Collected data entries
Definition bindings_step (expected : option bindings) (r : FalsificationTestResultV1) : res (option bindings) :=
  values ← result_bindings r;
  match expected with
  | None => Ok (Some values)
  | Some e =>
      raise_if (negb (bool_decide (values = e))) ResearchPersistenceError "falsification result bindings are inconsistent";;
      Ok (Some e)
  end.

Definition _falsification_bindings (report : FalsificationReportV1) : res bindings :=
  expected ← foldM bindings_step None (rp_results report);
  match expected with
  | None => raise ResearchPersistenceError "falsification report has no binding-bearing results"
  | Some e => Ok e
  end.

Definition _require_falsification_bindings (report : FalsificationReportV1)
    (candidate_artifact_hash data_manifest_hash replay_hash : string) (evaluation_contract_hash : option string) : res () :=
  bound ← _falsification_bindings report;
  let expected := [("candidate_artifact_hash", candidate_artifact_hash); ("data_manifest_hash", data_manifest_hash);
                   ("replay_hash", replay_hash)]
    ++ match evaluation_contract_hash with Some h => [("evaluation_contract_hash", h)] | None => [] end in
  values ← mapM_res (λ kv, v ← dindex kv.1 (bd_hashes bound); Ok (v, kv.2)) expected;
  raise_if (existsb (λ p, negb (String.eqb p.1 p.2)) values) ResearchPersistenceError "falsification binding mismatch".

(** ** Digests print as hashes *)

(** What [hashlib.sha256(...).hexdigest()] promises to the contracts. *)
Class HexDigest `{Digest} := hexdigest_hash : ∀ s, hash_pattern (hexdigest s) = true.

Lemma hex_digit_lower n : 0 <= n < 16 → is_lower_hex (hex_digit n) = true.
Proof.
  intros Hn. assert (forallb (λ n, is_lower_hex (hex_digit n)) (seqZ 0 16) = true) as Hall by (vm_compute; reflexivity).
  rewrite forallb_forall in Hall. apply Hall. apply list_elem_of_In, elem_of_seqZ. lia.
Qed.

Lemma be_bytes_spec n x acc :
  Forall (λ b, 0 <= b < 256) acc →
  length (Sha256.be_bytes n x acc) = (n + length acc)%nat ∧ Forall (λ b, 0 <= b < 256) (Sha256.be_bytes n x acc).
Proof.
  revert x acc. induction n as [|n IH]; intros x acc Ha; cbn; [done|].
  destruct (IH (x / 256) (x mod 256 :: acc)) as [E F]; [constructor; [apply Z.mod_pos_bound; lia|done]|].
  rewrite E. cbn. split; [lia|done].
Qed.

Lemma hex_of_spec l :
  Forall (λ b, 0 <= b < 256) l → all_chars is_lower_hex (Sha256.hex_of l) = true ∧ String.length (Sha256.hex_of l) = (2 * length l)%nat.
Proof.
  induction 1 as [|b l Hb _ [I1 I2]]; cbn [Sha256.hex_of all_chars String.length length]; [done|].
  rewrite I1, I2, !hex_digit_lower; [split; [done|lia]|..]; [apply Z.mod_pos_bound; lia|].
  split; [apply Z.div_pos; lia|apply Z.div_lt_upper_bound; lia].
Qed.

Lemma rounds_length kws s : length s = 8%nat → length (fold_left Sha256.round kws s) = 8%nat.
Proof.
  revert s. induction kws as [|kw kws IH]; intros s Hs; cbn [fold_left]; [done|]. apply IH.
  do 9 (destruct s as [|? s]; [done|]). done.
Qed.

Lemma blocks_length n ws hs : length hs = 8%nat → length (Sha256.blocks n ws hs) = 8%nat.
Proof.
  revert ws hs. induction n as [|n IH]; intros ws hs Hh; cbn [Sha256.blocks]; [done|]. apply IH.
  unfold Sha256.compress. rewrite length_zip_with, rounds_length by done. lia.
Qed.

• [Exercise requirements] The result should consist solely of the lines from the one that contains "rewrite I1, I2, !hex_digit_lower;" to the last line of the records above, reproduced exactly.

• [Solution]
  rewrite I1, I2, !hex_digit_lower; [split; [done|lia]|..]; [apply Z.mod_pos_bound; lia|].
  split; [apply Z.div_pos; lia|apply Z.div_lt_upper_bound; lia].
Qed.

Lemma rounds_length kws s : length s = 8%nat → length (fold_left Sha256.round kws s) = 8%nat.
Proof.
  revert s. induction kws as [|kw kws IH]; intros s Hs; cbn [fold_left]; [done|]. apply IH.
  do 9 (destruct s as [|? s]; [done|]). done.
Qed.

Lemma blocks_length n ws hs : length hs = 8%nat → length (Sha256.blocks n ws hs) = 8%nat.
Proof.
  revert ws hs. induction n as [|n IH]; intros ws hs Hh; cbn [Sha256.blocks]; [done|]. apply IH.
  unfold Sha256.compress. rewrite length_zip_with, rounds_length by done. lia.
Qed.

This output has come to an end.